ルイス・オカーニャ

ヘスス・ルイス・オカーニャ・ペルニア(Jesus Luis Ocana Pernia 1945年6月9日生)
 [スペイン・自転車競技選手]



 クエンカ県プリエゴ出身。1968年からプロ選手として本格的に活動し、1970年にはブエルタ・ア・エスパーニャ、ドーフィネ・リベレで総合優勝を飾る。そして翌1971年のシーズンはオカーニャにとって、良くも悪くも今後の競走生活に大きな影響を与える年となる。エディ・メルクスはこの年、ツール・ド・フランス3連覇を期し、ここ一本に照準を合わせてきた。大方の下馬評では、メルクスが他を圧倒して3連覇を果たすだろうと見ていた。ところが序盤からメルクスを追い落とす勢いを見せていたオカーニャは、アルプス超えの中盤ステージにおいて圧倒し続け、アルプス終了時点ではメルクスに7分以上の差をつけていた。ひょっとすると続くピレネー超えステージにおいてもオカーニャの勢いはメルクスを勝るのではないかという声まで出始めた。ところが、雨が降りしきり、視界不良の状況となった第14ステージのメンテ峠において、スリップしたメルクスにオカーニャは乗り上げてしまい、そのまま崖下へと転落。瀕死の重傷に追い込まれたオカーニャはマイヨジョーヌのまま無念のリタイアとなってしまった。
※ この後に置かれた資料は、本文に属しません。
(** * Build watcher: the producer / worker / supervisor pipeline of [app.py]

    A shallow embedding of [app.py] (thoth build-watcher) and the
    properties of its pipeline: the event filter of [_event_producer],
    the relocation command and its redacted log line in [_push_image],
    the submission of [_do_analyze_image], the fault isolation of the
    [_submitter] loop, and the start-up sequence and liveness poll of
    [cli].

    Python strings are [string]; an argument annotated [str = None] is an
    [option string]; the work queue is a FIFO [list string]; calls that
    leave the program ([run_command], [image_analysis], [OpenShift()],
    [Process.is_alive]) are answered by an environment given as Section
    variables; log calls and external calls are recorded in a trace. *)

From Stdlib Require Import String Ascii List Bool Arith ZArith Lia Permutation.
From Equations Require Import Equations.
Import ListNotations.

Local Open Scope list_scope.
Local Open Scope string_scope.

(** ** Python string operations used by the program *)

Module PyStr.

(** Truth value of an [Optional[str]]: [None] and the empty string are
    falsy. *)
Definition truthy (o : option string) : bool :=
  match o with
  | Some s => negb (s =? "")
  | None => false
  end.

(** [s.startswith(p)]. *)
Fixpoint startswith (p s : string) : bool :=
  match p, s with
  | EmptyString, _ => true
  | String a p', String b s' => Ascii.eqb a b && startswith p' s'
  | String _ _, EmptyString => false
  end.

(** [p in s]: some suffix of [s] starts with [p]. *)
Fixpoint contains (p s : string) : bool :=
  startswith p s ||
  match s with
  | EmptyString => false
  | String _ s' => contains p s'
  end.

(** [s[n:]]. *)
Fixpoint drop (n : nat) (s : string) : string :=
  match n, s with
  | O, _ => s
  | S n', String _ s' => drop n' s'
  | S _, EmptyString => EmptyString
  end.

(** [c in s] for a single character. *)
Fixpoint has_char (c : ascii) (s : string) : bool :=
  match s with
  | EmptyString => false
  | String a s' => Ascii.eqb a c || has_char c s'
  end.

(** [s.replace("", new)]: [new] is inserted before every character and
    at the end. A character here is a character of the Rocq string; for
    ASCII text, and only there, it is a character of the Python string. *)
Fixpoint replace_empty (new s : string) : string :=
  match s with
  | EmptyString => new
  | String c s' => new ++ String c (replace_empty new s')
  end.

(** [s.replace(old, new)] for a non-empty [old]: scan from the left; at
    an occurrence of [old] emit [new] and resume after the occurrence,
    otherwise copy one character. *)
Equations? replace_from (old new s : string) : string by wf (String.length s) lt :=
  replace_from old new EmptyString := EmptyString;
  replace_from old new (String c t) with startswith old (String c t) := {
    | true := new ++ replace_from old new (drop (String.length old - 1) t);
    | false := String c (replace_from old new t) }.
Proof.
  all: simpl; try lia.
  clear; generalize (String.length old - 1); intros n; revert t.
  induction n as [|n IH]; intros [|b t]; simpl; try lia.
  specialize (IH t); lia.
Qed.

(** [s.replace(old, new)] (every non-overlapping occurrence, from the
    left). *)
Definition replace (old new s : string) : string :=
  if old =? "" then replace_empty new s else replace_from old new s.

(** [s.rsplit(sep, maxsplit=1)] for a one-character separator, as the
    pair around the last separator; [None] when [s] has no separator
    (Python then returns the one-element list [[s]]). *)
Fixpoint rsplit_last (sep : ascii) (s : string) : option (string * string) :=
  match s with
  | EmptyString => None
  | String c t =>
      match rsplit_last sep t with
      | Some (a, b) => Some (String c a, b)
      | None => if Ascii.eqb c sep then Some (EmptyString, t) else None
      end
  end.

Definition rsplit1 (sep : ascii) (s : string) : list string :=
  match rsplit_last sep s with
  | Some (a, b) => [a; b]
  | None => [s]
  end.

End PyStr.

(** ** Exceptions, log records, the trace and the worker's world *)

(** Raised values. [IndexError], [TypeError], [ValueError], [RuntimeError]
    and [ExternalError] (an error of a collaborator) are instances of
    [Exception]; [KeyboardInterrupt] and [SystemExit] derive from
    [BaseException] only. *)
Inductive exn : Type :=
| IndexError (msg : string)
| TypeError (msg : string)
| ValueError (msg : string)
| RuntimeError (msg : string)
| ExternalError (msg : string)
| KeyboardInterrupt
| SystemExit (code : Z).

(** [isinstance(e, Exception)]. *)
Definition is_Exception (e : exn) : bool :=
  match e with
  | KeyboardInterrupt | SystemExit _ => false
  | _ => true
  end.

(** [str(exc)]. *)
Definition str_exn (e : exn) : string :=
  match e with
  | IndexError m | TypeError m | ValueError m | RuntimeError m | ExternalError m => m
  | KeyboardInterrupt => ""
  | SystemExit _ => ""
  end.

Inductive level : Type := DEBUG | INFO | ERROR.

(** Arguments of a log call, kept unformatted as the logging module keeps
    them in the record. *)
Inductive value : Type :=
| VStr (s : string)
| VInt (z : Z)
| VNone.

Definition value_of (o : option string) : value :=
  match o with
  | Some s => VStr s
  | None => VNone
  end.

(** What a process is observed to do: a call to the logger, the entry of
    [_push_image] with its arguments, a call to [run_command], a call to
    [image_analysis]. *)
Inductive event : Type :=
| Log (lvl : level) (fmt : string) (args : list value)
| PushImage (image push_registry : string) (registry_user registry_password : option string)
            (src_verify_tls dst_verify_tls : bool)
| RunCommand (cmd : string)
| ImageAnalysis (image : string) (registry_user registry_password : option string)
                (verify_tls nowait : bool).

(** The state a producer or a worker acts on: the shared FIFO queue (head
    is the next item [queue.get()] returns), the trace of events so far
    (oldest first), and the number of external calls answered so far. *)
Record world : Type := mkWorld {
  queue : list string;
  trace : list event;
  tick : nat
}.

Inductive outcome (A : Type) : Type :=
| Ret (a : A)
| Raise (e : exn).
Arguments Ret {A} a.
Arguments Raise {A} e.

(** State and exception monad of a process. *)
Definition M (A : Type) : Type := world -> outcome A * world.

Definition ret {A} (a : A) : M A := fun w => (Ret a, w).
Definition raise {A} (e : exn) : M A := fun w => (Raise e, w).
Definition bind {A B} (m : M A) (k : A -> M B) : M B :=
  fun w =>
    match m w with
    | (Ret a, w') => k a w'
    | (Raise e, w') => (Raise e, w')
    end.

Declare Scope py_scope.
Delimit Scope py_scope with py.
Notation "x <- c ;; k" := (bind c (fun x => k))
  (at level 61, c at next level, right associativity) : py_scope.
Notation "c ;;; k" := (bind c (fun _ => k))
  (at level 61, right associativity) : py_scope.
Local Open Scope py_scope.

Definition emit (e : event) : M unit :=
  fun w => (Ret tt, mkWorld (queue w) (trace w ++ [e])%list (tick w)).

Definition log (lvl : level) (fmt : string) (args : list value) : M unit :=
  emit (Log lvl fmt args).

(** [queue.put(r)]. *)
Definition queue_put (r : string) : M unit :=
  fun w => (Ret tt, mkWorld (queue w ++ [r])%list (trace w) (tick w)).

Definition nl : string := String (ascii_of_nat 10) EmptyString.

(** Where the [while True] loop of a process stands. *)
Inductive proc_status : Type :=
| Blocked               (* inside [queue.get()], the queue is empty *)
| Running               (* at the head of the loop, more iterations to come *)
| Died (e : exn).       (* an exception left the loop *)

(** Truthiness test on an [Optional[str]] that hands the string to the
    taken branch. *)
Definition if_truthy {A} (o : option string) (yes : string -> A) (no : A) : A :=
  match o with
  | Some s => if s =? "" then no else yes s
  | None => no
  end.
 1972年のツールでもまた、序盤からオカーニャはメルクスと激しく競り合った。しかしメルクスは中盤のアルプスステージにおいて徹底してオカーニャ潰しに出た。そしてこれが功を奏してオカーニャをアルプス超え途中でリタイアに追い込み、ついにその後、メルクスは史上2人目のツール総合4連覇を果たした。翌1973年。この年のツールには出場しないことになったメルクスは初めてブエルタに出場。そこでまたまたオカーニャと対決することになったが、メルクスは一度もオカーニャに対して総合トップの座に就かせず快勝した。そして、メルクス不在となったツールで、オカーニャはこれまでの鬱憤を見事に晴らすことになる。1973年のツール・ド・フランスにおいて、オカーニャはアルプス超えの第7ステージにおいてマイヨ・ジョーヌを奪うと、その後は他を圧倒。最後は2位のベルナール・テブネに15分51秒の差をつけて悲願の総合優勝を果たした。とりわけ第8ステージにおいて、他の優勝候補がオカーニャについていくことさえままならなかったという、オカーニャの強さだけが光った。この強さに対し、ひょっとするとメルクスがいてもオカーニャに完敗していたのではないかという声まで上がった。

 オカーニャはその後さしたる良績を収めることはできなかった。幾度となく展開されたメルクスとの激しい攻防や、ツールでの圧勝劇の反動が出て燃え尽きてしまったのかもしれない。そして、オカーニャ自身の人生もまた、悲劇の最期を迎えることになる。1994年5月19日、オカーニャは猟銃自殺を遂げた。借金問題に加え、前々から患っていたC型肝炎に悩まされていた末の決断だったと言われている。